Ruminating on National Monuments
A combination of events, especially Interior Secretary Sally Jewell’s speech, lead to a lot of talk about National Monuments this week. When Sec. Jewell basically told Congress, “If you don’t protect places, the President will,” she was referring to National Monuments, the only land protection tool that the President can use without Congress. Most of the recent discussion boils down to this: though National Monuments may be a shorter road to permanent protection, they are still complicated. Considering the long list of places in line for this designation, this bears keeping in mind. Take for example the Bureau of Land Management’s announcement that they are restarting talks about grazing cows in Escalate National Monument – a full 17 years after it was designated. Presidential proclamations that make Monuments are short, both in length and on details. It can take a very, very long time to work out how things will look on the ground. Along with the long timelines, there are a few other considerations. Designating too many Monuments (and opponents would point to Escalante as the poster child for overreach) could lead to a backlash that weakens the Antiquities Act that makes all of this possible. Also, along with the well-known Presidential route, Congress can designate Monuments too. These sorts of proposals should be allowed their shot at passing Congress, because they are particularly attuned to the views of those that care about the place. For any Monument, Presidential or Congressional, work must be done to get consensus from everyone, near and far, that has a stake in the landscape. National Monuments remain an excellent and especially handy tool, but like any, there is a right way and a wrong way to use it and it can become dull with overuse.

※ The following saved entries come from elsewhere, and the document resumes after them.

(** X2: every run of [predict] ends in a response, in an [HTTPException]
    with status 503, 400 or 500, or in the exception of a failed [int] cast
    on a label the model returned; in particular selecting the schema's
    columns never raises. *)
Theorem predict_outcome_taxonomy req w :
  (∃ resp, fst (predict req w) = Returned resp)
  ∨ (∃ code detail, fst (predict req w) = Raised (HTTPException code detail)
       ∧ (code = 503 ∨ code = 400 ∨ code = 500))
  ∨ (∃ m preds msg,
       model w = Some m
       ∧ model_predict m (aligned_frame (REQUIRED_COLUMNS w) (instances req)) = inr preds
       ∧ Exists (fun p => int p = None) preds
       ∧ fst (predict req w) = Raised (Exception msg)).
Proof.
  destruct (predict_cases req w) as [(code & detail & -> & Hc)|(m & Hm & ->)]; simpl.
  - right; left. exists code, detail. split; [done|]. destruct Hc; auto.
  - unfold answer.
    destruct (model_predict m _) as [msg|preds] eqn:Hp.
    + right; left. eexists _, _. split; [done|]. auto.
    + destruct (mapM int preds) as [zs|] eqn:Hz.
      * left. by eexists.
      * right; right. exists m, preds, "int". split_and!; [done..| |done].
        by apply mapM_None.
Qed.

(** X3: a run of [predict] calls the model at most once, and not at all
    exactly when it ends in a 503 or a 400. *)
Theorem predict_calls_model_unless_refused req w :
  (length (predict_calls (snd (predict req w))) ≤ length (predict_calls w) + 1)%nat
  ∧ (predict_calls (snd (predict req w)) = predict_calls w ↔
     ∃ code detail, fst (predict req w) = Raised (HTTPException code detail)
                    ∧ (code = 503 ∨ code = 400)).
Proof.
  destruct (predict_cases req w) as [(code & detail & -> & Hc)|(m & Hm & ->)]; simpl.
  - split; [lia|]. split; [|done]. intros _. by exists code, detail.
  - rewrite length_app. simpl. split; [lia|]. split.
    + intros Heq. apply (f_equal length) in Heq. rewrite length_app in Heq.
      simpl in Heq. lia.
    + intros (code & detail & Hout & Hc). exfalso. unfold answer in Hout.
      destruct (model_predict m _) as [msg|preds].
      * injection Hout as <- _. by destruct Hc.
      * by destruct (mapM int preds).
Qed.

(** X4: in every response [predict] returns, [count] is the length of
    [predictions], whatever number of labels the model gave back. *)
Theorem predict_count_is_length req w resp :
  fst (predict req w) = Returned resp →
  count resp = Z.of_nat (length (predictions resp)).
Proof.
  destruct (predict_cases req w) as [(code & detail & -> & Hc)|(m & Hm & ->)]; simpl;
    [done|].
  unfold answer. destruct (model_predict m _) as [msg|preds]; [done|].
  destruct (mapM int preds) as [zs|] eqn:Hz; [|done].
  intros [= <-]. simpl. by rewrite (length_mapM _ _ _ Hz).
Qed.

(** X5: when an accepted batch gets labels from the model and [int] raises
    on one of them, [predict] ends in that exception, not in an
    [HTTPException] and not in a response; the model has been called. *)
Theorem predict_uncastable_label_escapes req w m preds :
  model w = Some m →
  instances req ≠ [] →
  pd_reject (instances req) = None →
  missing_columns (REQUIRED_COLUMNS w) (frame_of (instances req)) = ∅ →
  model_predict m (aligned_frame (REQUIRED_COLUMNS w) (instances req)) = inr preds →
  Exists (fun p => int p = None) preds →
  ∃ msg,
    predict req w
    = (Raised (Exception msg),
       log_call (aligned_frame (REQUIRED_COLUMNS w) (instances req)) w).
Proof.
  intros Hm Hi Hr Hmiss Hp Hbad. exists "int".
  rewrite (predict_accepted req w m) by done.
  unfold answer. rewrite Hp. by rewrite (mapM_None_2 int preds Hbad).
Qed.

Dogged Pursuit of Federal Land Takeover
This week in Wyoming, a legislative task force decided to continue considering state ownership of Federal lands. This despite that state’s own Attorney General saying that Utah’s Federal land takeover law, like any effort in Wyoming, is unlikely to succeed because it rests on “weak foundations.” Undeterred, the task force plans to draft a bill to make a whole new committee and study the issue for not one, not two, but four more years. How they imagine the legal underpinnings of the land grab will change during that time, or how they will justify spending more taxpayer money looking at it, is unclear. Speaking of Utah, County Commissioners there argued again that the recent government shutdown makes the case for state ownership. They said that the “only solution is transferring lands to the state.” Presumably they mean the only solution, except for, you know, just keeping the government funded like normal. One of the strongest arguments to counter those for state takeover? As stated in a recent op-ed, Federal public lands are owned by all Americans (never by the states) and held in trust for future generations. And that’s not about to change.